----- Source data -----
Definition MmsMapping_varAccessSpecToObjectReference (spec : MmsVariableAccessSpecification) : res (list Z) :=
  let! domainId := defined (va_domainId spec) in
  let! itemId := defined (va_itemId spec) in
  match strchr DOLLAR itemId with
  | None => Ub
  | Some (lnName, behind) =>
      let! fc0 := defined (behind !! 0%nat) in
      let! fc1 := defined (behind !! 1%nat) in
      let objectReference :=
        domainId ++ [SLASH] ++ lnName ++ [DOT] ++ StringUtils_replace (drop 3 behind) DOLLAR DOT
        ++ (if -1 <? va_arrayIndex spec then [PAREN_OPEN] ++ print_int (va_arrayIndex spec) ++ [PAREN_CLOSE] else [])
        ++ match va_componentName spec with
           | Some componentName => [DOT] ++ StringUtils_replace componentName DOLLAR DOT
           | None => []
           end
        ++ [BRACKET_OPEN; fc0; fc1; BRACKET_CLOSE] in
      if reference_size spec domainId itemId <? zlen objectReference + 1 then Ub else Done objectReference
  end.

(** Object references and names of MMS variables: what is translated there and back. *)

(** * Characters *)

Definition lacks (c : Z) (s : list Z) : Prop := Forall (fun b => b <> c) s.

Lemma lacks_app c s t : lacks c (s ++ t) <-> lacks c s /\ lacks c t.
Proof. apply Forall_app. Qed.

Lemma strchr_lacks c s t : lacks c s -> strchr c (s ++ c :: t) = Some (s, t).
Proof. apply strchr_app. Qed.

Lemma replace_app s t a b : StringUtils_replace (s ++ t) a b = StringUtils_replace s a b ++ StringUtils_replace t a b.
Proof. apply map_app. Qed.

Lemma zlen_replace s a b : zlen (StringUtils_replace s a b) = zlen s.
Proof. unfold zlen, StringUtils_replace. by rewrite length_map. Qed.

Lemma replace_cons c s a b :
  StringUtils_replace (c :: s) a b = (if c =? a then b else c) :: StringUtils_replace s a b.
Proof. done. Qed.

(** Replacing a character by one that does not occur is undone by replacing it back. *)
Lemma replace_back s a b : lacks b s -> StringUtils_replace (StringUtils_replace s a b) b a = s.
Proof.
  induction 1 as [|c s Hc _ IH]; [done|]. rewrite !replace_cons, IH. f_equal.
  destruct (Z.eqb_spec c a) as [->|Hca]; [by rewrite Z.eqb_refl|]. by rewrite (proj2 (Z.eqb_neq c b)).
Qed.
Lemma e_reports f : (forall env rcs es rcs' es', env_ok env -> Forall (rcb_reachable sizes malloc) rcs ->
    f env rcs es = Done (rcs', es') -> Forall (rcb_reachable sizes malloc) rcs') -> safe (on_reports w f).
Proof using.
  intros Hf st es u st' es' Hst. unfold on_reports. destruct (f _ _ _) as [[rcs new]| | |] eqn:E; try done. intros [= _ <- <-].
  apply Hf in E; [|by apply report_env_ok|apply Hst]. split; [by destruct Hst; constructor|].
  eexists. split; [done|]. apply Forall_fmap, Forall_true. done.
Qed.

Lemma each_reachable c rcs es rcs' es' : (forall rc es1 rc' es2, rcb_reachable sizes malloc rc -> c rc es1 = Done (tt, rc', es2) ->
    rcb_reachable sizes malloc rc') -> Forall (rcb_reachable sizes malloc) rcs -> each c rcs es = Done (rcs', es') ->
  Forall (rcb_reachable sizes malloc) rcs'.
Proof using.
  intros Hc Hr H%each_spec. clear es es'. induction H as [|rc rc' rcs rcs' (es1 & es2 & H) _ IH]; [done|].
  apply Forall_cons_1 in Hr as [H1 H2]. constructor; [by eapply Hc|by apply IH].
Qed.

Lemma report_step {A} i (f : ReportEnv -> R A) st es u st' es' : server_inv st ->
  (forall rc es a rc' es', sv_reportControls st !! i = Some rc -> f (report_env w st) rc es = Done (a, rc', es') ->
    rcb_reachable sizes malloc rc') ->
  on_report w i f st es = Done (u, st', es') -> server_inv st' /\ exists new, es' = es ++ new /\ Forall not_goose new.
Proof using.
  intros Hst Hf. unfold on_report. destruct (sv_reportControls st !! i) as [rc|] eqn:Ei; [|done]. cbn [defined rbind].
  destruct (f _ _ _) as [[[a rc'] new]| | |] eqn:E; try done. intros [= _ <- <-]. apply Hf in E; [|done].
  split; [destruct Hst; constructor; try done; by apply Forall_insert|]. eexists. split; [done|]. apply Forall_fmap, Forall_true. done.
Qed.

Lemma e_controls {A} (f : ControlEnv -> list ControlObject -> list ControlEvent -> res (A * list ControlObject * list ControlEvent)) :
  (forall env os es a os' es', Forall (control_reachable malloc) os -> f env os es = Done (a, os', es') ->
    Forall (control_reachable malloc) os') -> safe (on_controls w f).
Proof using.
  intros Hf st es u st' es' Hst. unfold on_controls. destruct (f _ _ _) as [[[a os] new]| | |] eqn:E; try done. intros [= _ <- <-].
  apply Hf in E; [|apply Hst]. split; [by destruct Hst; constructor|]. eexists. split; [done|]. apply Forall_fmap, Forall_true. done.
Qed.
-----
- Instructions for the task -
Write out the data a second time, exactly the same.

- Written solution -
Definition MmsMapping_varAccessSpecToObjectReference (spec : MmsVariableAccessSpecification) : res (list Z) :=
  let! domainId := defined (va_domainId spec) in
  let! itemId := defined (va_itemId spec) in
  match strchr DOLLAR itemId with
  | None => Ub
  | Some (lnName, behind) =>
      let! fc0 := defined (behind !! 0%nat) in
      let! fc1 := defined (behind !! 1%nat) in
      let objectReference :=
        domainId ++ [SLASH] ++ lnName ++ [DOT] ++ StringUtils_replace (drop 3 behind) DOLLAR DOT
        ++ (if -1 <? va_arrayIndex spec then [PAREN_OPEN] ++ print_int (va_arrayIndex spec) ++ [PAREN_CLOSE] else [])
        ++ match va_componentName spec with
           | Some componentName => [DOT] ++ StringUtils_replace componentName DOLLAR DOT
           | None => []
           end
        ++ [BRACKET_OPEN; fc0; fc1; BRACKET_CLOSE] in
      if reference_size spec domainId itemId <? zlen objectReference + 1 then Ub else Done objectReference
  end.

(** Object references and names of MMS variables: what is translated there and back. *)

(** * Characters *)

Definition lacks (c : Z) (s : list Z) : Prop := Forall (fun b => b <> c) s.

Lemma lacks_app c s t : lacks c (s ++ t) <-> lacks c s /\ lacks c t.
Proof. apply Forall_app. Qed.

Lemma strchr_lacks c s t : lacks c s -> strchr c (s ++ c :: t) = Some (s, t).
Proof. apply strchr_app. Qed.

Lemma replace_app s t a b : StringUtils_replace (s ++ t) a b = StringUtils_replace s a b ++ StringUtils_replace t a b.
Proof. apply map_app. Qed.

Lemma zlen_replace s a b : zlen (StringUtils_replace s a b) = zlen s.
Proof. unfold zlen, StringUtils_replace. by rewrite length_map. Qed.

Lemma replace_cons c s a b :
  StringUtils_replace (c :: s) a b = (if c =? a then b else c) :: StringUtils_replace s a b.
Proof. done. Qed.

(** Replacing a character by one that does not occur is undone by replacing it back. *)
Lemma replace_back s a b : lacks b s -> StringUtils_replace (StringUtils_replace s a b) b a = s.
Proof.
  induction 1 as [|c s Hc _ IH]; [done|]. rewrite !replace_cons, IH. f_equal.
  destruct (Z.eqb_spec c a) as [->|Hca]; [by rewrite Z.eqb_refl|]. by rewrite (proj2 (Z.eqb_neq c b)).
Qed.
Lemma e_reports f : (forall env rcs es rcs' es', env_ok env -> Forall (rcb_reachable sizes malloc) rcs ->
    f env rcs es = Done (rcs', es') -> Forall (rcb_reachable sizes malloc) rcs') -> safe (on_reports w f).
Proof using.
  intros Hf st es u st' es' Hst. unfold on_reports. destruct (f _ _ _) as [[rcs new]| | |] eqn:E; try done. intros [= _ <- <-].
  apply Hf in E; [|by apply report_env_ok|apply Hst]. split; [by destruct Hst; constructor|].
  eexists. split; [done|]. apply Forall_fmap, Forall_true. done.
Qed.

Lemma each_reachable c rcs es rcs' es' : (forall rc es1 rc' es2, rcb_reachable sizes malloc rc -> c rc es1 = Done (tt, rc', es2) ->
    rcb_reachable sizes malloc rc') -> Forall (rcb_reachable sizes malloc) rcs -> each c rcs es = Done (rcs', es') ->
  Forall (rcb_reachable sizes malloc) rcs'.
Proof using.
  intros Hc Hr H%each_spec. clear es es'. induction H as [|rc rc' rcs rcs' (es1 & es2 & H) _ IH]; [done|].
  apply Forall_cons_1 in Hr as [H1 H2]. constructor; [by eapply Hc|by apply IH].
Qed.

Lemma report_step {A} i (f : ReportEnv -> R A) st es u st' es' : server_inv st ->
  (forall rc es a rc' es', sv_reportControls st !! i = Some rc -> f (report_env w st) rc es = Done (a, rc', es') ->
    rcb_reachable sizes malloc rc') ->
  on_report w i f st es = Done (u, st', es') -> server_inv st' /\ exists new, es' = es ++ new /\ Forall not_goose new.
Proof using.
  intros Hst Hf. unfold on_report. destruct (sv_reportControls st !! i) as [rc|] eqn:Ei; [|done]. cbn [defined rbind].
  destruct (f _ _ _) as [[[a rc'] new]| | |] eqn:E; try done. intros [= _ <- <-]. apply Hf in E; [|done].
  split; [destruct Hst; constructor; try done; by apply Forall_insert|]. eexists. split; [done|]. apply Forall_fmap, Forall_true. done.
Qed.

Lemma e_controls {A} (f : ControlEnv -> list ControlObject -> list ControlEvent -> res (A * list ControlObject * list ControlEvent)) :
  (forall env os es a os' es', Forall (control_reachable malloc) os -> f env os es = Done (a, os', es') ->
    Forall (control_reachable malloc) os') -> safe (on_controls w f).
Proof using.
  intros Hf st es u st' es' Hst. unfold on_controls. destruct (f _ _ _) as [[[a os] new]| | |] eqn:E; try done. intros [= _ <- <-].
  apply Hf in E; [|apply Hst]. split; [by destruct Hst; constructor|]. eexists. split; [done|]. apply Forall_fmap, Forall_true. done.
Qed.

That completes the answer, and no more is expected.